1. Body content, biological role and childhood accretion rates
2. Likely manifestations of mineral deficiencies in children
3. Dietary intakes of children in developing countries
4. Supplementation studies

A. Prentice and C.J. Bates

Correspondence to: A. Prentice, MRC Dunn Nutrition Unit, Downhams Lane, Milton Road, Cambridge CB4 1XJ, UK.

MRC Dunn Nutrition Unit, Cambridge, UK, and Keneba, The Gambia

The evidence on the relationship between dietary mineral supply and bone development in children has been extensively reviewed. Data from children and primates suggest that overt deficiencies of Ca, P and Zn are likely to produce rickets and growth retardation, while the effects of Mg deficiency on human bone are unknown. The manifestations of marginal deficiencies are little understood. The biological needs for Ca, P. Mg and Zn in childhood have been calculated based on mineral deposition rates, using published values for the mineral content of the human body, and on obligatory endogenous losses. As a rough guide, the estimated biological requirements for the Ca, P. Mg and Zn can be taken as 200, 100, 4 and 1 mg/d respectively. A comparison of measured daily intakes of children in developing countries with biological requirements was made. This revealed that P and Mg intakes were many times higher than estimated needs. Ca intakes at all ages were found to be close to the biological requirement for children in many Third World societies, before any allowance for possible poor absorption. Zn intakes approach estimated needs in breast-fed infants, particularly during weaning, but are 4-5 times higher in older children. Poor absorption from phytate-rich diets could affect Zn supply. Supplementation studies indicate that raising Zn intakes can increase height gains in certain vulnerable groups, such as infant and adolescent boys. In conclusion, the evidence suggests that inadequate dietary intakes of Ca and Zn may contribute to linear growth retardation in children of developing countries but more research is needed.

We were asked to review the evidence on whether "deficiency or malabsorption of calcium, phosphorus, magnesium or zinc (Ca, P. Mg, Zn) affect linear growth and deposition of bone mineral in the human, given that the diets of Third World children tend to be low in these elements, even when breast-fed, and that this may be an important contributory factor in their poor growth performance."

This statement raises many fundamental questions that need to be examined:

1. What are the biological requirements of Ca, P. Mg and Zn for normal growth in the human?

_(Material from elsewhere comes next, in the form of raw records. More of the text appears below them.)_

Lemma world_write_refused f m st a l delay w : world_holds f m st w → is_u32 a → ¬ data_addr_ok a →
  ∃ w', ioutil_write_flash cfg a l IOUTIL_DATA_FLASH delay w = Some (1, w') ∧ world_holds f m st w'.
Proof.
  intros [Hf (m0 & s & fs & a0 & b0 & Hs & Hd)] Ha Hbad. unfold ioutil_write_flash.
  destruct (write_addr m0 m st fs a0 b0 s w 0x89 FLASH_STATE_DATA_WRITE_ADDR_READY a Hs Hd eq_refl Ha)
    as (s1 & H1 & Hd1).
  rewrite check_data_addr, bool_decide_eq_false_2 in Hd1 by auto. cbn [Z.eqb] in Hd1.
  hstep H1. cbn [Z.eqb]. set (w1 := set_slave (PRun, s1) w).
  pose proof (rd_status m0 m st _ _ _ s1 w1 eq_refl Hd1) as H2. hstep H2. cbn [Z.eqb].
  eexists. split; [reflexivity|].
  destruct (recv_status_quiet m0 s1 m st _ _ _ Hd1 eq_refl) as [Hp2 Hd2]. by eapply holds_slave.
Qed.

Lemma world_read_block f m st a old delay w : world_holds f m st w → data_addr_ok a →
  ∃ w', ioutil_read_flash cfg a old 128 IOUTIL_DATA_FLASH delay w = Some ((0, mreads m a 128), w')
    ∧ world_holds f m st w'.
Proof.
  intros [Hf (m0 & s & fs & a0 & b0 & Hs & Hd)] Ha. unfold ioutil_read_flash.
  destruct (write_addr m0 m st fs a0 b0 s w 0x86 FLASH_STATE_DATA_READ_ADDR_READY a Hs Hd eq_refl
    (data_addr_u32 a Ha)) as (s1 & H1 & Hd1).
  rewrite check_data_addr, bool_decide_eq_true_2 in Hd1 by auto. cbn [Z.eqb] in Hd1.
  hstep H1. cbn [Z.eqb]. set (w1 := set_slave (PRun, s1) w).
  pose proof (rd_status m0 m st _ a 0 s1 w1 eq_refl Hd1) as H2. hstep H2. cbn [Z.eqb].
  destruct (recv_status_read m0 DataArea s1 m st a Hd1) as (Hp2 & Hd2 & Hld).
  destruct (recv I2C_BTLDR_REG_STATUS 1 s1).2 as [ph2 s2]. cbn [fst snd] in Hp2, Hd2, Hld. subst ph2.
  set (w2 := set_slave (PRun, s2) w1).
  destruct (world_sleep f _ _ delay w2 (PRun, s2)
    (holds_slave f w1 m0 _ _ _ _ _ (PRun, s2) Hf eq_refl Hd2) eq_refl) as (w3 & H3 & Hs3 & Hf3).
  hstep H3. destruct (recv_block m0 DataArea s2 m st a Hd2 Hld) as (Hout & Hp4 & Hd4).
  cbn [area_read_reg] in *.
  exists (set_slave (recv I2C_BTLDR_REG_DATA_READ 128 s2).2 w3). split; [|by eapply holds_slave].
  eapply (host_read m0); [exact Hs3|exact Hd2|split; [unfold is_u8; lia|done]|done| |apply length_mreads].
  by rewrite <- Hout, <- surjective_pairing.
Qed.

2. What are the likely manifestations of an inadequate supply of Ca, P. Mg and Zn in the growing child? Do children in developing countries show signs that could be attributed to mineral deficiencies?

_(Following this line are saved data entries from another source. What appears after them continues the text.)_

(* ===== verification/Endian.v ===== *)
(** Integers as the bytes they occupy in memory: the audio code copies C
    integers in and out of byte buffers in the processor's own byte order. *)

From S2P Require Import Prelude.

Fixpoint le_bytes (n : nat) (v : Z) : list Z :=
  match n with
  | O => []
  | S n' => v mod 256 :: le_bytes n' (v / 256)
  end.

Fixpoint le_val (l : list Z) : Z :=
  match l with
  | [] => 0
  | x :: l' => x + 256 * le_val l'
  end.

(** The [n] bytes of an integer on a big- or little-endian processor. *)
Definition native (big : bool) (n : nat) (v : Z) : list Z :=
  if big then rev (le_bytes n v) else le_bytes n v.
Definition native_val (big : bool) (l : list Z) : Z :=
  le_val (if big then rev l else l).

Lemma length_le_bytes n v : length (le_bytes n v) = n.
Proof. revert v. induction n; intros; simpl; auto. Qed.

Lemma length_native big n v : length (native big n v) = n.
Proof. unfold native. destruct big; rewrite ?length_rev; apply length_le_bytes. Qed.

Lemma le_val_bytes n v : le_val (le_bytes n v) = v mod 256 ^ Z.of_nat n.
Proof.
  revert v. induction n as [|n IH]; intros v; cbn [le_bytes le_val]; [by rewrite Z.mod_1_r|].
  rewrite IH. replace (256 ^ Z.of_nat (S n)) with (256 * 256 ^ Z.of_nat n)
    by (rewrite Nat2Z.inj_succ, Z.pow_succ_r; lia).
  rewrite Z.rem_mul_r by lia. done.
Qed.

Lemma native_val_native big n v : 0 <= v < 256 ^ Z.of_nat n → native_val big (native big n v) = v.
Proof.
  intros Hv. unfold native_val, native. destruct big; rewrite ?rev_involutive, le_val_bytes; by apply Z.mod_small.
Qed.

Lemma bytes_le_bytes n v : bytes (le_bytes n v).
Proof. revert v. induction n; intros; constructor; [apply u8_range|apply IHn]. Qed.

Lemma bytes_native big n v : bytes (native big n v).
Proof. unfold native. destruct big; [apply Forall_rev|]; apply bytes_le_bytes. Qed.

#[export] Hint Resolve bytes_native : beep.

(** An array of 32-bit integers. *)
Definition words (big : bool) (l : list Z) : list Z := l ≫= native big 4.

Fixpoint words_val (big : bool) (n : nat) (l : list Z) : list Z :=
  match n with
  | O => []
  | S n' => native_val big (take 4 l) :: words_val big n' (drop 4 l)
  end.

Lemma length_words big l : length (words big l) = (4 * length l)%nat.
Proof.
  induction l as [|x l IH]; [done|].
  cbn [words mbind list_bind length]. unfold words in IH. rewrite length_app, length_native, IH. lia.
Qed.

Lemma words_val_words big l k : Forall is_u32 l → words_val big (length l) (words big l ++ k) = l.
Proof.
  induction 1 as [|x l Hx Hl IH]; [done|].
  cbn [words mbind list_bind length words_val]. unfold words in IH. rewrite <- app_assoc.
  rewrite take_app_length', drop_app_length' by (by rewrite length_native).
  rewrite IH, native_val_native; [done|]. unfold is_u32 in Hx. cbn. lia.
Qed.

3. Are the mineral intakes of children in developing countries low in relation to the biological requirement or in comparison with well-nourished children in developed countries? Are diet composition and illness likely to affect mineral bioavailability? What is the contribution of breast-milk to mineral intakes in early childhood?

4. What evidence do we have that increasing the intakes of these minerals would improve growth or bone development in Third World children?

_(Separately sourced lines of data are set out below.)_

(* ===== verification/Ring.v ===== *)
(** Circular buffers: reading and writing runs of bytes that wrap around the
    end of an array, and the abstract queue of stale and fresh bytes that the
    fifo implementations refine. *)

From S2P Require Import Prelude.

(** ** Runs of bytes in a circular array *)

Section Ring.
Context (sz : Z).
Hypothesis sz_pos : 0 < sz.

(** The [n] bytes from position [i], wrapping. *)
Fixpoint slice (b : list Z) (i : Z) (n : nat) : list Z :=
  match n with
  | O => []
  | S n' => b !!! Z.to_nat (i mod sz) :: slice b (i + 1) n'
  end.

(** Stores [l] from position [i], wrapping. *)
Fixpoint put (b : list Z) (i : Z) (l : list Z) : list Z :=
  match l with
  | [] => b
  | x :: l' => put (<[Z.to_nat (i mod sz) := x]> b) (i + 1) l'
  end.

Lemma length_slice b i n : length (slice b i n) = n.
Proof. revert i. induction n; intros; simpl; auto. Qed.

Lemma length_put b i l : length (put b i l) = length b.
Proof. revert b i. induction l; intros; simpl; [done|]. by rewrite IHl, length_insert. Qed.

Lemma slice_app b i n m : slice b i (n + m) = slice b i n ++ slice b (i + Z.of_nat n) m.
Proof.
  revert i. induction n as [|n IH]; intros i; cbn [slice Nat.add app].
  - by rewrite Z.add_0_r.
  - rewrite IH. do 3 f_equal. lia.
Qed.

Lemma put_app b i l1 l2 : put b i (l1 ++ l2) = put (put b i l1) (i + Z.of_nat (length l1)) l2.
Proof.
  revert b i. induction l1 as [|x l1 IH]; intros b i; cbn [put app length].
  - by rewrite Z.add_0_r.
  - rewrite IH. f_equal. lia.
Qed.

Lemma slice_wrap b i n : slice b (i - sz) n = slice b i n.
Proof.
  revert i. induction n as [|n IH]; intros i; cbn [slice]; [done|].
  replace (i - sz + 1) with (i + 1 - sz) by lia. rewrite IH.
  replace (i - sz) with (i + -1 * sz) by lia. by rewrite Z.mod_add by lia.
Qed.

Lemma put_wrap b i l : put b (i - sz) l = put b i l.
Proof.
  revert b i. induction l as [|x l IH]; intros b i; cbn [put]; [done|].
  replace (i - sz + 1) with (i + 1 - sz) by lia. rewrite IH.
  replace (i - sz) with (i + -1 * sz) by lia. by rewrite Z.mod_add by lia.
Qed.

Lemma put_mod b i l : put b (i mod sz) l = put b i l.
Proof.
  revert b i. induction l as [|x l IH]; intros b i; cbn [put]; [done|].
  rewrite Z.mod_mod by lia. rewrite <- IH, Zplus_mod_idemp_l. apply IH.
Qed.

Lemma slice_mod b i n : slice b (i mod sz) n = slice b i n.
Proof.
  revert i. induction n as [|n IH]; intros i; cbn [slice]; [done|].
  rewrite Z.mod_mod by lia. rewrite <- IH, Zplus_mod_idemp_l, IH. done.
Qed.

(** A run that stays before the end is a plain copy. *)
Lemma slice_contig b i n : 0 <= i → i + Z.of_nat n <= sz → Z.of_nat (length b) = sz →
  slice b i n = take n (drop (Z.to_nat i) b).
Proof.
  revert i. induction n as [|n IH]; intros i H0 Hn Hb; cbn [slice]; [done|].
  rewrite Z.mod_small by lia. destruct (lookup_lt_is_Some_2 b (Z.to_nat i)) as [x Hx]; [lia|].
  rewrite (drop_S _ _ _ Hx), (list_lookup_total_correct _ _ _ Hx). cbn [take]. f_equal.
  rewrite IH by lia. do 2 f_equal. lia.
Qed.

Lemma put_contig b i l : 0 <= i → i + Z.of_nat (length l) <= sz →
  put b i l = list_inserts (Z.to_nat i) l b.
Proof.
  revert b i. induction l as [|x l IH]; intros b i H0 Hn; cbn [put list_inserts length] in *; [done|].
  rewrite Z.mod_small by lia. rewrite IH by lia.
  replace (Z.to_nat (i + 1)) with (S (Z.to_nat i)) by lia. by rewrite list_insert_inserts_lt by lia.
Qed.

(** Positions that differ by less than the size are different cells. *)
Lemma cell_ne i j : i < j < i + sz → Z.to_nat (i mod sz) ≠ Z.to_nat (j mod sz).
Proof.
  intros H Heq. pose proof (Z.mod_pos_bound i sz sz_pos). pose proof (Z.mod_pos_bound j sz sz_pos).
  assert (Hm : (j - i) mod sz = 0) by (rewrite Zminus_mod; replace (j mod sz) with (i mod sz) by lia;
    rewrite Z.sub_diag; by apply Z.mod_0_l; lia).
  rewrite Z.mod_small in Hm by lia. lia.
Qed.

Lemma slice_insert_out b i n j x : j < i → i + Z.of_nat n <= j + sz →
  slice (<[Z.to_nat (j mod sz) := x]> b) i n = slice b i n.
Proof.
  revert i. induction n as [|n IH]; intros i Hj Hn; cbn [slice]; [done|].
  rewrite IH by lia. f_equal. apply list_lookup_total_insert_ne. apply cell_ne. lia.
Qed.

(** Writing does not disturb a run that ends before it and starts less than
    a turn behind its end. *)
Lemma slice_put_out b i n j l : i + Z.of_nat n <= j → j + Z.of_nat (length l) <= i + sz →
  slice (put b j l) i n = slice b i n.
Proof.
  revert b j. induction l as [|x l IH]; intros b j Hj Hl; cbn [put length] in *; [done|].
  rewrite IH by lia.
  replace (j mod sz) with ((j - sz) mod sz)
    by (replace (j - sz) with (j + -1 * sz) by lia; by rewrite Z.mod_add by lia).
  apply slice_insert_out; lia.
Qed.

Lemma slice_put_same b i l : Z.of_nat (length l) <= sz → Z.of_nat (length b) = sz →
  slice (put b i l) i (length l) = l.
Proof.
  revert b i. induction l as [|x l IH]; intros b i Hl Hb; cbn [put slice length] in *; [done|].
  f_equal; [|apply IH; [lia|by rewrite length_insert]].
  assert (H1 : slice (put (<[Z.to_nat (i mod sz) := x]> b) (i + 1) l) i 1
    = slice (<[Z.to_nat (i mod sz) := x]> b) i 1) by (apply slice_put_out; lia).
  cbn [slice] in H1. injection H1 as ->. apply list_lookup_total_insert_eq.
  pose proof (Z.mod_pos_bound i sz sz_pos). lia.
Qed.

Lemma slice_take b i n k : (k <= n)%nat → take k (slice b i n) = slice b i k.
Proof.
  intros Hk. replace n with (k + (n - k))%nat by lia. rewrite slice_app.
  apply take_app_length'. by rewrite length_slice.
Qed.

Lemma slice_drop b i n k : (k <= n)%nat → drop k (slice b i n) = slice b (i + Z.of_nat k) (n - k).
Proof.
  intros Hk. replace n with (k + (n - k))%nat at 1 by lia. rewrite slice_app.
  apply drop_app_length'. by rewrite length_slice.
Qed.

(** ** The abstract queue *)

(** Bytes already dequeued but kept, then bytes not yet dequeued. *)
Record queue := mk_queue { q_stale : list Z; q_fresh : list Z }.

Definition q_used (stale : bool) (q : queue) : Z :=
  Z.of_nat (length (q_fresh q)) + (if stale then Z.of_nat (length (q_stale q)) else 0).

(** One cell stays unused to tell a full array from an empty one. *)
Definition q_room (q : queue) : Z := sz - 1 - q_used true q.

Definition q_enq (buf : list Z) (q : queue) : Z * queue :=
  if q_room q <? Z.of_nat (length buf) then (0, q)
  else (Z.of_nat (length buf), mk_queue (q_stale q) (q_fresh q ++ buf)).

Definition q_deq (n : Z) (discard : bool) (q : queue) : Z * list Z * queue :=
  if q_used false q <? n then (0, [], q)
  else let out := take (Z.to_nat n) (q_fresh q) in
       (n, out, mk_queue (if discard then [] else q_stale q ++ out) (drop (Z.to_nat n) (q_fresh q))).

Definition q_bytes (stale : bool) (q : queue) : list Z :=
  if stale then q_stale q ++ q_fresh q else q_fresh q.

Definition q_read (offset n : Z) (stale : bool) (q : queue) : Z * list Z :=
  if q_used stale q <? n + offset then (0, [])
  else (n, take (Z.to_nat n) (drop (Z.to_nat offset) (q_bytes stale q))).

Definition q_discard (n : Z) (q : queue) : Z * queue :=
  let diff := Z.of_nat (length (q_stale q)) in
  if diff <=? n then (diff, mk_queue [] (q_fresh q))
  else (n, mk_queue (drop (Z.to_nat n) (q_stale q)) (q_fresh q)).

(** ** An array and three positions hold a queue *)

Record ring_rep (b : list Z) (s r w : Z) (q : queue) : Prop := {
  rr_len : Z.of_nat (length b) = sz;
  rr_s : 0 <= s < sz;
  rr_r : 0 <= r < sz;
  rr_w : 0 <= w < sz;
  rr_room : 0 <= q_room q;
  rr_rs : let k := s + Z.of_nat (length (q_stale q)) in r = k ∨ r = k - sz;
  rr_ws : let k := s + Z.of_nat (length (q_stale q)) + Z.of_nat (length (q_fresh q)) in w = k ∨ w = k - sz;
  rr_stale : q_stale q = slice b s (length (q_stale q));
  rr_fresh : q_fresh q = slice b (s + Z.of_nat (length (q_stale q))) (length (q_fresh q))
}.

Lemma rep_init b : Z.of_nat (length b) = sz → ring_rep b 0 0 0 (mk_queue [] []).
Proof. intros Hb. constructor; cbn; auto; try lia. unfold q_room, q_used. cbn. lia. Qed.

(** Bytes of a position, seen from the position of its own. *)
Lemma rep_fresh_r b s r w q : ring_rep b s r w q → q_fresh q = slice b r (length (q_fresh q)).
Proof. intros []. destruct rr_rs0 as [->| ->]; [done|]. by rewrite slice_wrap. Qed.

Lemma rep_bytes_s b s r w q : ring_rep b s r w q →
  q_bytes true q = slice b s (length (q_stale q) + length (q_fresh q)).
Proof. intros []. cbn. by rewrite slice_app, <- rr_stale0, <- rr_fresh0. Qed.

Lemma rep_used b s r w q stale : ring_rep b s r w q →
  let p := if stale : bool then s else r in
  q_used stale q = if p <=? w then w - p else w - p + sz.
Proof.
  intros []. unfold q_room, q_used in *. destruct stale; cbn in *;
    [destruct (Z.leb_spec s w)|destruct (Z.leb_spec r w)]; lia.
Qed.

Lemma rep_free b s r w q : ring_rep b s r w q →
  q_room q = if w <? s then s - w - 1 else s - w + sz - 1.
Proof. intros []. unfold q_room, q_used in *. cbn in *. destruct (Z.ltb_spec w s); lia. Qed.

Lemma rep_enq b s r w q l : ring_rep b s r w q → Z.of_nat (length l) <= q_room q →
  let k := w + Z.of_nat (length l) in
  ring_rep (put b w l) s r (if k <? sz then k else k - sz) (mk_queue (q_stale q) (q_fresh q ++ l)).
Proof.
  intros [] Hl k. unfold q_room, q_used in *. cbn in *.
  assert (Hput : put b w l = put b (s + Z.of_nat (length (q_stale q)) + Z.of_nat (length (q_fresh q))) l)
    by (destruct rr_ws0 as [->| ->]; [done|by rewrite put_wrap]).
  constructor; cbn; rewrite ?length_put, ?length_app; try done; try lia.
  - destruct (Z.ltb_spec k sz); lia.
  - unfold q_room, q_used. cbn. rewrite length_app. lia.
  - destruct (Z.ltb_spec k sz); lia.
  - rewrite Hput, slice_put_out by lia. done.
  - rewrite slice_app, Hput. f_equal.
    + rewrite slice_put_out by lia. done.
    + symmetry. apply slice_put_same; lia.
Qed.

Lemma rep_deq b s r w q n : ring_rep b s r w q → 0 <= n <= Z.of_nat (length (q_fresh q)) →
  let k := r + n in
  ring_rep b s (if k <? sz then k else k - sz) w
    (mk_queue (q_stale q ++ take (Z.to_nat n) (q_fresh q)) (drop (Z.to_nat n) (q_fresh q))).
Proof.
  intros [] Hn k. unfold q_room, q_used in *. cbn in *.
  assert (Ht : length (take (Z.to_nat n) (q_fresh q)) = Z.to_nat n) by (rewrite length_take; lia).
  constructor; cbn; rewrite ?length_app, ?Ht, ?length_drop; try done; try lia.
  - destruct (Z.ltb_spec k sz); lia.
  - unfold q_room, q_used. cbn. rewrite length_app, Ht, length_drop. lia.
  - destruct (Z.ltb_spec k sz); lia.
  - rewrite slice_app, <- rr_stale0. f_equal. rewrite rr_fresh0 at 1. apply slice_take. lia.
  - rewrite rr_fresh0 at 1. rewrite slice_drop by lia. f_equal. lia.
Qed.

(** Dropping stale bytes moves the stale position. *)
Lemma rep_discard b s r w q n : ring_rep b s r w q → 0 <= n <= Z.of_nat (length (q_stale q)) →
  let k := s + n in
  ring_rep b (if k <? sz then k else k - sz) r w (mk_queue (drop (Z.to_nat n) (q_stale q)) (q_fresh q)).
Proof.
  intros [] Hn k. unfold q_room, q_used in *. cbn in *.
  assert (Hk : ∀ j m, slice b ((if k <? sz then k else k - sz) + j) m = slice b (k + j) m).
  { intros j m. destruct (k <? sz); [done|]. replace (k - sz + j) with (k + j - sz) by lia. apply slice_wrap. }
  constructor; cbn; rewrite ?length_drop; try done; try lia.
  - destruct (Z.ltb_spec k sz); lia.
  - unfold q_room, q_used. cbn. rewrite length_drop. lia.
  - destruct (Z.ltb_spec k sz); lia.
  - destruct (Z.ltb_spec k sz); lia.
  - specialize (Hk 0). rewrite !Z.add_0_r in Hk. rewrite Hk.
    transitivity (drop (Z.to_nat n) (slice b s (length (q_stale q)))); [by rewrite <- rr_stale0|].
    rewrite slice_drop by lia. f_equal. lia.
  - rewrite Hk. transitivity (slice b (s + Z.of_nat (length (q_stale q))) (length (q_fresh q))); [done|].
    f_equal. lia.
Qed.

(** Forgetting the stale bytes moves the stale position to the fresh one. *)
Lemma rep_forget b s r w q : ring_rep b s r w q → ring_rep b r r w (mk_queue [] (q_fresh q)).
Proof.
  intros H. pose proof (rep_fresh_r _ _ _ _ _ H) as Hf. destruct H.
  unfold q_room, q_used in *. cbn in *. constructor; cbn; try done; try lia.
  - unfold q_room, q_used. cbn. lia.
  - by rewrite Z.add_0_r.
Qed.
End Ring.

Arguments q_room sz q /.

In the following paper, each of these questions will be discussed in detail and the evidence that is currently available will be reviewed.

1. Body content, biological role and childhood accretion rates

Table 1 provides details of the body content of Ca, P. Mg and Zn in a new-born baby born at term, a typical man and a typical woman. As can be seen, an adult contains approximately 1 kg and 0.5 kg of Ca and P respectively, while Mg and Zn are present in smaller quantities.

The body compartments of the four minerals are summarised in Table 1. Approximately 99% of calcium and 80% of phosphorus in the body are contained in the inorganic phase of bone and teeth, imparting structure and strength. The crystal structure of bone salt resembles hydroxyapatite [Ca10(PO4)6(OH)2], which contains Ca and P in the proportion 2.15:1 g/g (Russell et al., 1986). However, crystallisation of bone salt occurs in several stages, proceeding from amorphous calcium phosphate through intermediate crystalline structures, such as octocalcium phosphate (Russell et al., 1986). These compounds have lower Ca:P ratios than hydroxyapatite and consequently the proportion of Ca to P in young bone is generally between 1.7:1 - 2.14:1 g/g (Specker & Tsang, 1987). The measured ratio in adult human bone ash is around 2.3:1 g/g (Mitchell et al., 1945).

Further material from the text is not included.